Cognitive and Aerobic Resilience for the Brain
Overview
- Phase
- N/A
- Intervention
- Not specified
- Conditions
- Mild Cognitive Impairment
- Sponsor
- Indiana University
- Enrollment
- 201
- Locations
- 1
- Primary Endpoint
- Average participant self-ratings of intervention acceptability.
- Status
- Completed
- Last Updated
- 3 years ago
Overview
Brief Summary
This is a randomized controlled trial (RCT) of the effectiveness of cognitive and exercise training versus control condition on cognitive function in older adults with mild cognitive impairment (MCI).
Detailed Description
Exercise and cognitive training hold promise for delaying progression of MCI. Exercise improves cognitive ability, brain function, and brain structure in older adults. Cognitive training has been shown to durably improve mental abilities and functional status in older adults. In addition, persons with MCI respond to some forms of cognitive training just as robustly as healthy older adults. This pilot study is a 4 group design with a home-based multi-modal physical exercise intervention, cognitive training, combined cognitive and physical training, and a social contact control enrolling older adults with MCI. This pilot study is designed to be consistent with current recommended approaches to establishing trial feasibility. If the aims are achieved, it will provide a conceptual and practical rationale to support a large, multi-site, randomized clinical trial to test the efficacy of combined physical and cognitive training in delaying time to a clinical diagnosis of dementia.
Investigators
Frederick Unverzagt
Professor
Indiana University
Eligibility Criteria
Inclusion Criteria
- •subjective memory complaint
- •minimal impairment in daily function per Functional Activity Questionnaire (FAQ)
- •sedentary
- •English speaking
- •access to telephone
Exclusion Criteria
- •dementia or Alzheimer disease
- •stroke, past 12 months
- •myocardial infarction, past 12 months
- •Parkinson disease
- •multiple sclerosis
- •brain tumor, infection, or surgery
- •brain injury with \> 30 minute LOC
- •schizophrenia
- •bipolar disorder
- •cancer with short life expectancy
Outcomes
Primary Outcomes
Average participant self-ratings of intervention acceptability.
Time Frame: From date of randomization until the date of the final training session or the end of the 12-week intervention, whichever came first.
Average of individual Likert self-ratings of the interventions (where 1 = very unenjoyable, 2 = not enjoyable, 3 = neutral, 4 = enjoyable, and 5 = very enjoyable) for each session of the 12-week intervention.

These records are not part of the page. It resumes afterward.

(* ===== verification/EvmPreSpec.v ===== *)
(** * What the precompiled contracts guarantee

    Within the gas there can be, no precompiled contract faults or changes more of the machine
    than it may; and the modular exponentiation computes what EIP-198 says. *)

From Stdlib Require Import Zpow_facts.
From S2P Require Import Prelude Rlp AccountKey EvmWord EvmCode EvmMem EvmParams EvmState EvmGas EvmOps EvmTable EvmRun.
From S2P Require Import EvmSpec EvmInv EvmPlain EvmCost EvmStep EvmCalls EvmLoop EvmFrames Blake2b EvmPrecompiles.

Module PreSpec.
Import RLP.
Export Frames Pre.

(** ** Data beyond the end *)

(** [size] bytes of the data from [start] on, where everything past the end is zero. *)
Definition extended (data : bytes) (start size : Z) : bytes :=
  map (fun j => default 0 (data !! (Z.to_nat start + j)%nat)) (seq 0 (Z.to_nat size)).

Lemma getData_extended {E} data start size : len data < 2 ^ 63 -> 0 <= start -> 0 <= size < 2 ^ 63 ->
  getData (E:=E) data start size = Ok (extended data start size).
Proof.
  intros Hd H0 Hs. unfold getData. pose proof (len_nonneg data). rewrite (u64_small (len data)) by (unfold is_u64; lia).
  set (st := if len data <? start then len data else start).
  assert (0 <= st <= len data /\ (st = start \/ len data < start /\ st = len data)) as [Hst Hst'] by (unfold st; destruct (Z.ltb_spec (len data) start); lia).
  rewrite u64_small by (unfold is_u64; lia). set (en := if _ <? st + size then _ else _).
  assert (st <= en <= len data /\ (en = st + size \/ en = len data /\ en < st + size)) as [Hen Hen'] by (unfold en; destruct (Z.ltb_spec (len data) (st + size)); lia).
  rewrite sliceZ_ok by lia. cbn [mbind res_bind mret res_ret]. f_equal. unfold RightPadBytes. rewrite i64_small by lia.
  set (d := take _ _). assert (len d = en - st) as Hl by (unfold d, len in *; rewrite length_take, length_drop; lia).
  apply list_eq. intros j. unfold extended. rewrite list_lookup_fmap.
  destruct (decide (j < Z.to_nat size)%nat) as [Hj|Hj].
  - rewrite lookup_seq_lt by done. cbn [fmap option_fmap option_map].
    destruct (decide (j < length d)%nat) as [Hjd|Hjd].
    + assert (d !! j = data !! (Z.to_nat start + j)%nat) as Hdj.
      { unfold d. rewrite lookup_take_lt, lookup_drop by (unfold len in *; lia). f_equal. unfold len in *. lia. }
      destruct (lookup_lt_is_Some_2 d j Hjd) as [x Hx]. destruct (size <=? len d); [|rewrite lookup_app_l by done]; by rewrite Nat.add_0_l, Hx, <- Hdj, Hx.
    + rewrite Nat.add_0_l. destruct (Z.leb_spec size (len d)) as [|Hlt]; [unfold len in *; lia|]. rewrite lookup_app_r by lia.
      rewrite lookup_replicate_2 by (unfold len in *; lia). rewrite lookup_ge_None_2; [done|]. unfold len in *. lia.
  - rewrite (lookup_ge_None_2 (seq _ _)) by (rewrite length_seq; lia). cbn. apply lookup_ge_None. destruct (Z.leb_spec size (len d)); [unfold len in *; lia|].
    rewrite length_app, length_replicate. unfold len in *. lia.
Qed.
Lemma extended_bytes data start size : is_bytes data -> is_bytes (extended data start size).
Proof.
  intros H. apply Forall_forall. intros x Hx. unfold extended in Hx. apply list_elem_of_fmap in Hx as (j & -> & _).
  destruct (data !! _) eqn:Hl; [by eapply Forall_lookup_1|by split].
Qed.
Lemma length_extended data start size : length (extended data start size) = Z.to_nat size.
Proof. unfold extended. by rewrite length_map, length_seq. Qed.

(** ** Numbers *)

Lemma SetBytes_bound b : 0 <= SetBytes b < 256 ^ len b.
Proof.
  unfold SetBytes. pose proof (from_be_bound (map u8 b)) as H. unfold len in *. rewrite length_map in H. apply H.
  apply Forall_forall. intros x Hx. apply list_elem_of_fmap in Hx as (y & -> & _). apply u8_range.
Qed.
Lemma SetBytes_bytes b : is_bytes b -> SetBytes b = from_be b.
Proof. intros H. unfold SetBytes. f_equal. induction H as [|x l Hx _ IH]; [done|]. cbn. by rewrite IH, u8_small. Qed.
Lemma BitLen_0 x : BitLen x = 0 <-> x = 0.
Proof. unfold BitLen. destruct (Z.eqb_spec x 0); [done|]. pose proof (Z.log2_nonneg (Z.abs x)). lia. Qed.

Lemma from_be_zeros k b : from_be (replicate k 0 ++ b) = from_be b.
Proof. unfold from_be. rewrite fold_left_app. f_equal. induction k as [|k IH]; [done|]. by cbn. Qed.
Lemma LeftPad_minbe x n : 0 <= n -> 0 <= x < 256 ^ n -> LeftPadBytes (minbe x) n = be (Z.to_nat n) x.
Proof.
  intros Hn Hx. assert (len (minbe x) <= n) as Hl.
  { destruct (Z.eq_dec x 0) as [->|Hne]; [done|]. rewrite minbe_pos by lia. unfold len. rewrite be_length.
    destruct (nbytes_bounds x ltac:(lia)) as (H1 & Hlo & _). assert (256 ^ (Z.of_nat (nbytes x) - 1) < 256 ^ n) as H by lia. apply Z.pow_lt_mono_r_iff in H; lia. }
  assert (len (LeftPadBytes (minbe x) n) = n) as Hlen.
  { unfold LeftPadBytes. destruct (Z.leb_spec n (len (minbe x))); [lia|]. rewrite len_app. unfold len in *. rewrite length_replicate. lia. }
  assert (from_be (LeftPadBytes (minbe x) n) = x /\ is_bytes (LeftPadBytes (minbe x) n)) as [Hv Hb].
  { unfold LeftPadBytes. destruct (_ <=? _); [split; [apply from_be_minbe; lia|apply minbe_bytes]|]. rewrite from_be_zeros, from_be_minbe by lia. split; [done|].
    apply Forall_app. split; [|apply minbe_bytes]. apply Forall_replicate. by split. }
  rewrite <- (be_from_be _ Hb), Hv. f_equal. unfold len in Hlen. lia.
Qed.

Participant adherence to treatment.
Time Frame: From date of randomization until the date of the final training session or the end of the 12-week intervention, whichever came first.
Number of training sessions attended divided by the the total number of sessions available.
Participant adherence to outcome assessment.
Time Frame: End of treatment at 12-weeks.
Number of participants completing the post-training outcome assessment divided by the total number randomized.
Cognitive function composite score as measured by individually-administered tests of psychomotor speed, complex sequencing, and list learning.
Time Frame: End of treatment at 12-weeks.
The cognitive composite is derived from: WAIS-IV Symbol Search, Trail Making Test Part B, and Rey Auditory Verbal Learning Test.
Number of participants with study-related adverse events (AE) by treatment arm.
Time Frame: From enrollment through end of treatment at 12-weeks.